Hewitt is *such* a cuck.
"...I really don't think most people understand how dangerous these radicals are..."
It’s already true in practice - apparently in Charlottesville, the leftist thugs were given free rein to attack and harass and douse rally-goers with chemical sprays, and did not face arrest or detention from the local cops. And like they say, ultimately, “the law is what you can get away with.”
Pure insanity
Doesn’t understand the constitution
the BLM needs to educate themselves. Hate speech has been upheld by the Supremes five or six times as allowed under Freedom of Speech, an Inalienable Right, protected by the First Amendment.
They’re not exactly run by rocket surgeons.
I doubt they’re all that interested in the letter of the law. They’ll do what they can get away with, and when city AND state governments in places like Virginia are giving orders for their officers to “stand down,” they can get away with quite a lot. And they’ll continue to get away with it as long as no one stops them. Does Sessions have the courage to be the one who does?

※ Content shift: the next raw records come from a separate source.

Lemma C3_witness :
  json_rules (VDict [(VStr "debug", VBool true)]) = [json_rule_msg]
  /\ analyze_file_content c3_world "app.json" "auto"
     = Ok ([] ++ json_rules (VDict [(VStr "debug", VBool true)]))%list
  /\ filter is_rule_engine
       ([] ++ json_rules (VDict [(VStr "debug", VBool true)]))%list
     = json_rules (VDict [(VStr "debug", VBool true)]).
Proof.
  destruct (C3_rule_engine [(VStr "debug", VBool true)])
    as (_ & _ & _ & A & _ & _ & _ & _ & _ & _ & B).
  split; [exact (A eq_refl)|].
  exact (B c3_world "app.json" "auto" c3_text [] eq_refl eq_refl eq_refl
           eq_refl).
Defined.

(** The analysis of a readable file returns no secret-scan warning. *)
Lemma analyze_file_content_no_secret (w : World) (p t content : string)
  (ws : list string) :
  read_text w p = Ok content ->
  analyze_file_content w p t = Ok ws ->
  Forall (fun m => is_secret_scan m = false) ws.
Proof.
  intros H E. destruct (resolve_filetype p t) as [f|] eqn:R.
  - destruct (analyze_file_content_shape _ _ _ _ _ H R)
      as (ls & rs & E' & Hl & Hr).
    rewrite E' in E. injection E as <-. apply Forall_app. split.
    + eapply Forall_impl; [|exact Hl]. intros m Hm.
      apply linter_not_other in Hm. tauto.
    + eapply Forall_impl; [|exact Hr]. intros m Hm.
      apply rule_or_error_not_other in Hm. tauto.
  - rewrite (analyze_file_content_unresolved _ _ _ _ H R) in E.
    injection E as <-.
    eapply Forall_impl; [|apply comment_lines_source].
    intros m Hm. apply comment_scan_not_secret; auto.
Qed.

(** C7, as the claim states it, at [no_separator_line]: the line holds the
    key fragment [password] followed by a token of 26 letters, the optional
    separator and quoting left out, and the secret scan returns nothing. *)
Lemma C7_counterexample :
  re_search secret_re_as_specified no_separator_line = true
  /\ secret_lines 0 [no_separator_line] = []
  /\ analysis_results c7_world_no_separator (c7_args true) = Ok [].
Proof. repeat split; vm_compute; reflexivity. Qed.

(** C7 (amended): a line holding one of the key fragments api_key, apikey,
    password or secret in any letter case, followed by optional whitespace,
    one separator [:] or [=] (which is required), optional whitespace, an
    optional quote and a token of at least twenty letters, digits,
    underscores or hyphens yields exactly one secret-scan warning, with its
    1-based line number and trimmed text, appended after the findings of the
    analysis when the secret scan is requested; the password line of the
    specification is such a line; when the scan is not requested the result
    holds no secret-scan warning. *)
Theorem C7_secret_scan (w : World) (args : Args) (content : string)
  (ws : list string) :
  read_text w (filepath args) = Ok content ->
  analyze_file_content w (filepath args) (filetype args) = Ok ws ->
  (find_secrets_flag args = true ->
   analysis_results w args
   = Ok (ws ++ secret_lines 0 (split_lines content))%list
   /\ forall pre line post,
        split_lines content = (pre ++ line :: post)%list ->
        has_secret_assignment line ->
        secret_lines 0 (split_lines content)
        = (secret_lines 0 pre
           ++ ("Potential secret found on line "
                 ++ string_of_nat (List.length pre + 1) ++ ": "
                 ++ strip line)%string
              :: secret_lines (S (List.length pre)) post)%list)
  /\ (find_secrets_flag args = false ->
      analysis_results w args = Ok ws
      /\ Forall (fun m => is_secret_scan m = false) ws)
  /\ has_secret_assignment password_line.
Proof.
  intros H E. split; [|split].
  - intros F. split.
    + unfold analysis_results. rewrite E, F, (find_secrets_ok _ _ _ H).
      reflexivity.
    + intros pre line post S L. apply secret_search_spec in L.
      rewrite S, secret_lines_app. cbn [secret_lines].
      unfold secret_line at 1. rewrite L. reflexivity.
  - intros F. split.
    + unfold analysis_results. rewrite E, F. reflexivity.
    + eapply analyze_file_content_no_secret; eauto.
  - apply secret_search_spec. vm_compute. reflexivity.
Qed.

Lemma C7_witness :
  analysis_results c7_world (c7_args true)
  = Ok ([] ++ secret_lines 0 (split_lines password_line))%list
  /\ secret_lines 0 (split_lines password_line)
     = (secret_lines 0 []
        ++ ("Potential secret found on line "
              ++ string_of_nat (List.length (@nil string) + 1) ++ ": "
              ++ strip password_line)%string
           :: secret_lines (S (List.length (@nil string))) [])%list.
Proof.
  destruct (proj1 (C7_secret_scan c7_world (c7_args true) password_line []
                     eq_refl eq_refl) eq_refl) as [A B].
  split; [exact A|].
  refine (B [] password_line [] _ _).
  - vm_compute. reflexivity.
  - apply secret_search_spec. vm_compute. reflexivity.
Defined.
Definition delete_range (r : Range) (s : Surface) : Surface :=
  {| text := take (from r) (text s) ++ drop (to r) (text s);
     block := block s;
     caret := if Nat.leb (caret s) (from r) then caret s
              else if Nat.leb (to r) (caret s)
                   then (caret s - (to r - from r))%nat
                   else from r;
     focused := focused s |}.

Definition apply_op (op : ChainOp) (s : Surface) : Surface :=
  match op with
  | focus =>
      {| text := text s; block := block s; caret := caret s; focused := true |}
  | setParagraph =>
      {| text := text s; block := Paragraph; caret := caret s;
         focused := focused s |}
  | toggleHeading l => toggle (Heading l) s
  | toggleBulletList => toggle BulletList s
  | toggleOrderedList => toggle OrderedList s
  | deleteRange r => delete_range r s
  | setCallout =>
      (* commands.toggleNode('callout', 'paragraph'): its setNode converts
         text blocks only, and a callout (content 'block+') is not one, so
         no block is turned into a callout; a callout goes back to a
         paragraph. *)
      if BlockType_eqb (block s) Callout
      then {| text := text s; block := Paragraph; caret := caret s;
              focused := focused s |}
      else s
  end.
Lemma getMonth_range (t : Z) : 0 <= JsDate.getMonth t <= 11.
Proof.
  unfold JsDate.getMonth, JsDate.civilFromDays. cbn [snd].
  set (z := t / JsDate.msPerDay + 719468).
  set (doe := z - z / 146097 * 146097).
  assert (0 <= doe <= 146096) by (subst doe; Z.div_mod_to_equations; lia).
  clearbody doe.
  set (yoe := (doe - doe / 1460 + doe / 36524 - doe / 146096) / 365).
  set (doy := doe - (365 * yoe + yoe / 4 - yoe / 100)).
  assert (0 <= doy <= 365) by (subst doy yoe; Z.div_mod_to_equations; lia).
  clearbody doy.
  destruct (Z.ltb_spec ((5 * doy + 2) / 153) 10); Z.div_mod_to_equations; lia.
Qed.

Lemma monthsOfYear_ascending (now : Z) : StronglySorted Z.lt (monthsOfYear now).
Proof.
  apply Sorted_StronglySorted; [exact Z.lt_trans|].
  unfold monthsOfYear. cbn [seq map Z.of_nat Pos.of_succ_nat Pos.succ].
  repeat (constructor; [|try constructor;
                         try (apply (@firstOfMonth_step (JsDate.getFullYear now)); lia)]).
  constructor.
Qed.

Lemma StronglySorted_lt_NoDup (l : list Z) : StronglySorted Z.lt l -> NoDup l.
Proof.
  induction 1 as [|a l sorted IH below]; constructor; [|assumption].
  intros ina. rewrite Forall_forall in below. specialize (below a ina). lia.
Qed.

Lemma monthsOfYear_In (now i : Z) :
  0 <= i < 12 -> In (JsDate.firstOfMonth (JsDate.getFullYear now) i) (monthsOfYear now).
Proof.
  intros range. unfold monthsOfYear. apply in_map.
  apply in_map_iff. exists (Z.to_nat i). split; [lia|].
  apply in_seq. lia.
Qed.

(** ** The month buckets *)

Lemma setTotal_keys_old (month total : Z) (m : MonthlyTotals) :
  In month (map fst m) -> map fst (setTotal month total m) = map fst m.
Proof.
  induction m as [|[k v] m IH]; simpl; [contradiction|].
  destruct (Z.eqb_spec k month) as [->|ne]; simpl; [reflexivity|].
  intros [here|there]; [contradiction|]. now rewrite IH.
Qed.

Lemma setTotal_keys_new (month total : Z) (m : MonthlyTotals) :
  ~ In month (map fst m) -> map fst (setTotal month total m) = map fst m ++ [month].
Proof.
  induction m as [|[k v] m IH]; simpl; [reflexivity|].
  intros fresh. destruct (Z.eqb_spec k month) as [->|ne]; simpl.
  - exfalso. apply fresh. now left.
  - rewrite IH; [reflexivity|]. intros there. apply fresh. now right.
Qed.


Lemma setTotal_NoDup (month total : Z) (m : MonthlyTotals) :
  NoDup (map fst m) -> NoDup (map fst (setTotal month total m)).
Proof.
  intros nd. destruct (in_dec Z.eq_dec month (map fst m)) as [old|fresh].
  - now rewrite setTotal_keys_old.
  - rewrite setTotal_keys_new by assumption.
    apply NoDup_app; [assumption|repeat constructor; auto|].
    intros k ink [<-|[]]. contradiction.
Qed.



Lemma fold_left_map {X Y S} (g : S -> Y -> S) (f : X -> Y) (l : list X) (s : S) :
  fold_left (fun acc x => g acc (f x)) l s = fold_left g (map f l) s.
Proof. revert s. induction l as [|x l IH]; intros s; simpl; auto. Qed.

Lemma initial_keys_fold (months : list Z) (m : MonthlyTotals) :
  NoDup (map fst m ++ months) ->
  map fst (fold_left (fun monthlyTotals month => setTotal month 0 monthlyTotals) months m)
  = map fst m ++ months.
Proof.
  revert m. induction months as [|month months IH]; intros m nd; simpl.
  - now rewrite app_nil_r.
  - assert (fresh : ~ In month (map fst m)).
    { intros old. apply NoDup_remove_2 in nd. apply nd, in_or_app. now left. }
    rewrite IH; rewrite setTotal_keys_new by assumption.
    + now rewrite <- app_assoc.
    + now rewrite <- app_assoc.
Qed.
(** C6 as the code has it: the entries of a returned schedule are 1-based,
    the round in [1, M] and the two participants in [1, n], smaller first;
    for n = 2 a solution of the model gives T = 0 and the single entry
    (round 1, participant 1, participant 2). *)
Theorem returned_schedule_one_based {seconds : Type}
        (Solve : CpModel -> SatParameters seconds -> CpSolverStatus * assignment)
        (n : Z) (time_limit_s : option seconds) (num_workers : Z)
        (T : Z) (schedule : list triple) :
  schedule_round_robin Solve n time_limit_s num_workers = Some (T, schedule) ->
  (forall r p q, In (r, p, q) schedule ->
     1 <= r <= rounds n /\ 1 <= p < q /\ q <= n)
  /\ (n = 2 ->
      satisfies (value_at Solve n time_limit_s num_workers T) (build_model n T) ->
      T = 0 /\ schedule = [(1, 1, 2)]).
Proof.
  intros H. apply returned_some in H as (HT & _ & _ & -> & _). split.
  - intros r p q. apply entry_bounds.
  - intros -> Hsat. change (rounds 2) with 1 in HT.
    assert (T = 0) by lia. subst T. split; [reflexivity|].
    rewrite (extract_schedule_sat 2 0 _ Hsat).
    change (pairs 2) with [(0, 1)]. cbn [map fst snd].
    assert (Hin : In (0, 1) (pairs 2)) by (apply in_pairs; lia).
    destruct (round_of_played 2 0 _ 0 1 Hsat Hin) as [Hr _].
    change (rounds 2) with 1 in Hr.
    replace (round_of 2 _ (0, 1)) with 0 by lia. reflexivity.
Qed.

Lemma returned_schedule_one_based_witness :
  (forall r p q, In (r, p, q) [(1, 1, 2)] ->
     1 <= r <= rounds 2 /\ 1 <= p < q /\ q <= 2)
  /\ (2 = 2 ->
      satisfies (value_at (seconds := Z) (try_candidate two_players) 2 None 8 0)
                (build_model 2 0) ->
      0 = 0 /\ [(1, 1, 2)] = [(1, 1, 2)]).
Proof.
  apply (returned_schedule_one_based (try_candidate two_players) 2 None 8 0).
  vm_compute. reflexivity.
Defined.

(** C6 as stated fails: for n = 2 the function returns the entry
    (1, 1, 2), not (round 0, participant 0, participant 1), whatever the
    solver answers. *)
Lemma zero_based_schedule_refuted :
  schedule_round_robin (seconds := Z) (try_candidate two_players) 2 None 8
  = Some (0, [(1, 1, 2)])
  /\ forall (Solve : CpModel -> SatParameters Z -> CpSolverStatus * assignment)
            (time_limit_s : option Z) (num_workers : Z),
       schedule_round_robin Solve 2 time_limit_s num_workers
       <> Some (0, [(0, 0, 1)]).
Proof.
  split; [vm_compute; reflexivity|].
  intros Solve tl w H. apply returned_some in H as (_ & _ & _ & Heq & _).
  assert (Hin : In (0, 0, 1) (sorted (extract_schedule 2 (value_at Solve 2 tl w 0))))
    by (rewrite <- Heq; now left).
  apply entry_bounds in Hin. lia.
Qed.

(** ** Solvers and the search *)

Lemma try_candidate_truthful {seconds : Type} (entries : list triple)
      (model : CpModel) (parameters : SatParameters seconds) :
  truthful model (try_candidate entries model parameters).
Proof.
  unfold truthful, try_candidate.
  destruct (satisfiesb (assignment_of entries) model) eqn:E; simpl; [|exact I].
  now apply satisfiesb_iff.
Qed.
(** C4 (amended): with [N >= 1] qualifying records and [Math.random()]
    returning [random], a binary64 number in [0,1), each sampler takes the
    qualifying record at index [floor (random * N)], the product being
    the binary64 product, rounded to nearest, before the floor.  That
    index is always a position of the list, and it is the floor of the
    exact product or one more.  random.js returns the record; data_cn.js
    displays it when it carries a season and its score, if truthy, is a
    number, and shows the error card otherwise. *)
Theorem sampler_pick_index (st : FilterState) (ratingFilter : Q)
    (active : gset string) (l : list Anime) (random : spec_float) :
  Number.isRandom random →
  (∀ filtered, filtered = List.filter (DataCn.qualifies st ratingFilter) l →
     filtered ≠ [] → Z.of_nat (length filtered) < 2 ^ 53 →
     ∃ (i : nat) (x : Anime),
       randomIndex random filtered = Some (Z.of_nat i)
       ∧ filtered !! i = Some x
       ∧ Qfloor (Number.valueOf random
                 * inject_Z (Z.of_nat (length filtered))) ≤ Z.of_nat i
       ∧ Z.of_nat i
         ≤ Qfloor (Number.valueOf random
                   * inject_Z (Z.of_nat (length filtered))) + 1
       ∧ (displayable x →
          DataCn.getRandomAnime st ratingFilter l random = DataCn.Displays x)
       ∧ (¬ displayable x →
          DataCn.getRandomAnime st ratingFilter l random
          = DataCn.ErrorOccurred))
  ∧ (∀ filtered, filtered = List.filter (Random.matches active) l →
       filtered ≠ [] → Z.of_nat (length filtered) < 2 ^ 53 →
       ∃ (i : nat) (x : Anime),
         randomIndex random filtered = Some (Z.of_nat i)
         ∧ filtered !! i = Some x
         ∧ Qfloor (Number.valueOf random
                   * inject_Z (Z.of_nat (length filtered))) ≤ Z.of_nat i
         ∧ Z.of_nat i
           ≤ Qfloor (Number.valueOf random
                     * inject_Z (Z.of_nat (length filtered))) + 1
         ∧ Random.getRandomAnime active l random = Random.PickedAnime x)
  ∧ (∀ filtered : list Anime,
       randomIndex random filtered
       = Number.floor
           (SFmul 53 1024 random
              (binary_normalize 53 1024 (Z.of_nat (length filtered)) 0
                 false))).
Proof.
  intros Hrandom. split_and!; [| |done].
  - intros filtered -> Hne Hlen.
    destruct (randomIndex_spec _ random Hrandom Hne Hlen)
      as (i & Hi & Hlt & Hlo & Hhi).
    destruct (lookup_lt_is_Some_2 _ i Hlt) as [x Hx].
    exists i, x.
    assert (DataCn.getRandomAnime st ratingFilter l random
            = if DataCn.displayThrows x then DataCn.ErrorOccurred
              else DataCn.Displays x) as ->.
    { unfold DataCn.getRandomAnime. rewrite Hi. cbn [mbind option_bind].
      rewrite jsIndex_nat, Hx.
      rewrite bool_decide_eq_false_2; [done|].
      by rewrite length_zero_iff_nil. }
    pose proof (displayThrows_spec x) as Hshow.
    split_and!; [done..| |]; destruct (DataCn.displayThrows x);
      intros Hx'; [|done|done|]; exfalso.
    + apply Hshow in Hx'. discriminate.
    + by apply Hx', Hshow.
  - intros filtered -> Hne Hlen.
    destruct (randomIndex_spec _ random Hrandom Hne Hlen)
      as (i & Hi & Hlt & Hlo & Hhi).
    destruct (lookup_lt_is_Some_2 _ i Hlt) as [x Hx].
    exists i, x. split_and!; [done..|].
    unfold Random.getRandomAnime. rewrite Hi. cbn [mbind option_bind].
    rewrite jsIndex_nat, Hx.
    rewrite bool_decide_eq_false_2; [done|]. by rewrite length_zero_iff_nil.
Qed.

Lemma sampler_pick_index_witness :
  Number.isRandom Sample.threeQuarters
  ∧ DataCn.getRandomAnime Sample.permissive 0
      [Sample.loadedA; Sample.loadedB] Sample.threeQuarters
    = DataCn.Displays Sample.loadedB.
Proof.
  assert (Number.isRandom Sample.threeQuarters) as Hrandom.
  { split_and!; by vm_compute. }
  split; [done|].
  destruct (sampler_pick_index Sample.permissive 0 ∅
              [Sample.loadedA; Sample.loadedB] Sample.threeQuarters Hrandom)
    as (Hd & _).
  destruct (Hd _ eq_refl) as (i & x & Hi & Hx & _ & _ & Hshown & _);
    [done|by vm_compute|].
  assert (Some (Z.of_nat i) = Some 1) as [= Hi1].
  { rewrite <- Hi. by vm_compute. }
  assert (i = 1%nat) as -> by lia.
  vm_compute in Hx. injection Hx as <-.
  apply Hshown. split; [done|]. intros Htruthy. discriminate Htruthy.
Defined.
Lemma ids_groups_add (gid : string) (j : Job) (gs : list GroupData) :
  NoDup (map gd_group_id gs) ->
  NoDup (map gd_group_id (groups_add gid j gs)) /\
  (forall g', In g' (map gd_group_id (groups_add gid j gs)) <->
              g' = gid \/ In g' (map gd_group_id gs)).
Proof.
  induction gs as [|g r IH]; cbn [groups_add]; intros Hnd.
  - cbn [map pushJob gd_group_id]. rewrite newGroup_id. split.
    + constructor; [intros [] | constructor].
    + intros g'. simpl. intuition congruence.
  - inversion Hnd as [|? ? Hnotin Hnd']; subst.
    destruct (String.eqb (gd_group_id g) gid) eqn:E.
    + apply String.eqb_eq in E. cbn [map pushJob gd_group_id]. split.
      * constructor; assumption.
      * intros g'. simpl. rewrite E. intuition congruence.
    + destruct (IH Hnd') as [IH1 IH2]. cbn [map]. split.
      * constructor; [|exact IH1]. rewrite IH2. intros [Heq | Hin].
        -- rewrite Heq, String.eqb_refl in E. discriminate.
        -- contradiction.
      * intros g'. simpl. rewrite IH2. tauto.
Qed.

Lemma groups_add_nonempty (gid : string) (j : Job) (gs : list GroupData) :
  (forall g, In g gs -> gd_jobs g <> []) ->
  forall g, In g (groups_add gid j gs) -> gd_jobs g <> [].
Proof.
  induction gs as [|g0 r IH]; cbn [groups_add]; intros H g.
  - intros [<- | []]. cbn [pushJob gd_jobs]. now destruct (gd_jobs (newGroup gid)).
  - destruct (String.eqb (gd_group_id g0) gid).
    + intros [<- | Hin].
      * cbn [pushJob gd_jobs]. now destruct (gd_jobs g0).
      * apply H. now right.
    + intros [<- | Hin].
      * apply H. now left.
      * apply IH; [|exact Hin]. intros g' Hg'. apply H. now right.
Qed.

(** The invariant of the scan of [getJobGroups]. *)
Lemma groups_loop_spec (e : Env) (s : Store) (ks : list string) :
  store_wf s = true ->
  forall gs,
    NoDup (map gd_group_id gs) ->
    (forall g, In g gs -> gd_jobs g <> []) ->
    exists gs',
      groups_loop e s ks gs = Some gs' /\
      NoDup (map gd_group_id gs') /\
      (forall g, In g gs' -> gd_jobs g <> []) /\
      (forall x, In x (members gs') <->
                 In x (members gs) \/
                 exists k d j, In k ks /\ redis_get k s = Some d /\
                               create e d = Some j /\ done (status j) = false /\
                               x = (getGroupId j, j)).
Proof.
  intros Hwf. induction ks as [|k ks IH]; intros gs Hnd Hne; cbn [groups_loop].
  - exists gs. repeat split; auto.
    + intros [H | (k & d & j & [] & _)]. exact H.
  - destruct (redis_get k s) as [d|] eqn:G.
    + destruct (store_wf_get _ _ _ Hwf G) as (Hv & _).
      destruct (validate_create e d Hv) as [j C]. rewrite C.
      destruct (done (status j)) eqn:D.
      * destruct (IH gs Hnd Hne) as (gs' & H1 & H2 & H3 & H4).
        exists gs'. repeat split; auto.
        -- intros Hx. apply H4 in Hx.
           destruct Hx as [Hx | (k' & d' & j' & Hin & ?)]; [now left|].
           right. exists k', d', j'. split; [now right | assumption].
        -- intros [Hx | (k' & d' & j' & Hin & G' & C' & D' & ->)].
           ++ apply H4. now left.
           ++ apply H4. destruct Hin as [<- | Hin].
              ** rewrite G in G'. injection G' as <-. rewrite C in C'.
                 injection C' as <-. congruence.
              ** right. exists k', d', j'. auto.
      * destruct (ids_groups_add (getGroupId j) j gs Hnd) as [Hnd' _].
        pose proof (groups_add_nonempty (getGroupId j) j gs Hne) as Hne'.
        destruct (IH _ Hnd' Hne') as (gs' & H1 & H2 & H3 & H4).
        exists gs'. repeat split; auto.
        -- intros Hx. apply H4 in Hx.
           destruct Hx as [Hx | (k' & d' & j' & Hin & ?)].
           ++ apply members_groups_add in Hx. destruct Hx as [-> | Hx]; [|now left].
              right. exists k, d, j. simpl. auto.
           ++ right. exists k', d', j'. split; [now right | assumption].
        -- intros [Hx | (k' & d' & j' & Hin & G' & C' & D' & ->)].
           ++ apply H4. left. apply members_groups_add. now right.
           ++ apply H4. destruct Hin as [<- | Hin].
              ** rewrite G in G'. injection G' as <-. rewrite C in C'.
                 injection C' as <-. left. apply members_groups_add. now left.
              ** right. exists k', d', j'. auto.
    + destruct (IH gs Hnd Hne) as (gs' & H1 & H2 & H3 & H4).
      exists gs'. repeat split; auto.
      * intros Hx. apply H4 in Hx.
        destruct Hx as [Hx | (k' & d' & j' & Hin & ?)]; [now left|].
        right. exists k', d', j'. split; [now right | assumption].
      * intros [Hx | (k' & d' & j' & Hin & G' & C' & D' & ->)].
        -- apply H4. now left.
        -- apply H4. destruct Hin as [<- | Hin]; [congruence|].
           right. exists k', d', j'. auto.
Qed.

Lemma In_members_id (gs : list GroupData) (gid : string) (j : Job) :
  In (gid, j) (members gs) -> In gid (map gd_group_id gs).
Proof.
  unfold members. rewrite in_flat_map. intros (g & Hg & Hin).
  apply in_map_iff in Hin. destruct Hin as (j' & [= <- <-] & _).
  now apply in_map.
Qed.

Lemma In_id_members (gs : list GroupData) (gid : string) :
  (forall g, In g gs -> gd_jobs g <> []) ->
  In gid (map gd_group_id gs) -> exists j, In (gid, j) (members gs).
Proof.
  intros Hne Hin. apply in_map_iff in Hin. destruct Hin as (g & <- & Hg).
  specialize (Hne g Hg). destruct (gd_jobs g) as [|j js] eqn:E; [congruence|].
  exists j. unfold members. apply in_flat_map. exists g. split; [exact Hg|].
  rewrite E. now left.
Qed.

(** ** The stable sort *)

Section StableSort.
Context {A : Type} (cmp : A -> A -> Z).

Lemma sort_insert_perm (x : A) (l : list A) :
  Permutation (sort_insert cmp x l) (x :: l).
Proof.
  induction l as [|y r IH]; simpl; [reflexivity|].
  destruct (cmp x y <=? 0); [reflexivity|].
  rewrite IH. apply perm_swap.
Qed.

Lemma array_sort_perm (l : list A) : Permutation (array_sort cmp l) l.
Proof.
  induction l as [|x r IH]; simpl; [reflexivity|].
  rewrite sort_insert_perm. now constructor.
Qed.

Lemma array_sort_length (l : list A) :
  List.length (array_sort cmp l) = List.length l.
Proof. apply Permutation_length, array_sort_perm. Qed.

Lemma array_sort_In (x : A) (l : list A) : In x (array_sort cmp l) <-> In x l.
Proof.
  split; apply Permutation_in;
    [apply array_sort_perm | symmetry; apply array_sort_perm].
Qed.
End StableSort.

(** C8 as stated fails: the only record of [store_cancelled] is a cancelled
    job; it is a member of a group, the group view has one group of one job,
    and the statistics count one group. *)
Lemma cancelled_job_is_grouped :
  stored env2 store_cancelled job_cancelled /\
  status job_cancelled = CANCELLED /\
  (exists gs, jobGroups env2 store_cancelled = Some gs /\
              In ("acme_v1_emulator", job_cancelled) (members gs)) /\
  map g_job_count (getJobGroups env2 store_cancelled) = [1%nat] /\
  groups (getQueueStats env2 store_cancelled) = 1%nat.
Proof.
  split; [vm_compute; reflexivity|]. split; [reflexivity|].
  split; [|split; vm_compute; reflexivity].
  eexists. split; [vm_compute; reflexivity|]. left. reflexivity.
Qed.

(** C8 (amended): for every key space whose records pass the schema and sit
    under their own ids, the group view contains exactly the jobs whose
    status is neither completed nor failed, each in the one bucket of its
    group id; every bucket has a member and a distinct id, its reported job
    count is its number of members, and the group count of the statistics is
    the number of these buckets. *)
Theorem getJobGroups_spec :
  forall (e : Env) (s : Store),
    store_wf s = true ->
    exists gs,
      jobGroups e s = Some gs /\
      getJobGroups e s = map summarize gs /\
      (forall gid j,
          In (gid, j) (members gs) <->
          scanned e s j /\ status j <> COMPLETED /\ status j <> FAILED /\
          getGroupId j = gid) /\
      NoDup (map gd_group_id gs) /\
      (forall gid,
          In gid (map gd_group_id gs) <->
          exists j, scanned e s j /\ status j <> COMPLETED /\
                    status j <> FAILED /\ getGroupId j = gid) /\
      (forall g, In g gs ->
                 g_group_id (summarize g) = gd_group_id g /\
                 g_job_count (summarize g) = List.length (gd_jobs g)) /\
      groups (getQueueStats e s) = List.length gs.
Proof.
  intros e s Hwf.
  destruct (groups_loop_spec e s (redis_keys s) Hwf [] (NoDup_nil _))
    as (gs & H1 & H2 & H3 & H4); [intros g []|].
  assert (Hmem : forall gid j,
             In (gid, j) (members gs) <->
             scanned e s j /\ status j <> COMPLETED /\ status j <> FAILED /\
             getGroupId j = gid).
  { intros gid j. rewrite H4. split.
    - intros [[] | (k & d & j' & Hin & G & C & D & [= -> ->])].
      apply done_false_iff in D. destruct D. repeat split; auto.
      exists k, d. auto.
    - intros ((k & d & Hin & G & C) & Hc & Hf & <-). right.
      exists k, d, j. repeat split; auto. apply done_false_iff. auto. }
  assert (Hview : getJobGroups e s = map summarize gs).
  { unfold getJobGroups, jobGroups. now rewrite H1. }
  exists gs. split; [exact H1|]. split; [exact Hview|].
  split; [exact Hmem|]. split; [exact H2|]. split; [|split].
  - intros gid. split.
    + intros Hin. destruct (In_id_members gs gid H3 Hin) as [j Hj].
      exists j. now apply Hmem.
    + intros (j & Hj). eapply In_members_id. apply Hmem. exact Hj.
  - intros g _. split; [reflexivity|].
    unfold summarize. cbn [g_job_count]. apply array_sort_length.
  - unfold getQueueStats. cbn [groups]. rewrite Hview. apply length_map.
Qed.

The plan was for Hillary to have us disarmed before they started attacking the first Amendment. The useful idiots are going to be cannon fodder if they continue on with this plan without taking our ability to defend ourselves.
Geeze, what people don’t know never fails to surprise me, or else it’s just his communist stripes!
You have to understand that Katy Tur has swallowed gallons of Keith Olbersturmfuhrermann's "man essence", precipitating a toxic stupidity event...
Don’t listen to Hewitt the twit anymore (had to add that for fun), and who the hell is this Allahpundit guy? Is he a Muslim? Hey Twit Hugh, still mocking your cancer survivor producer?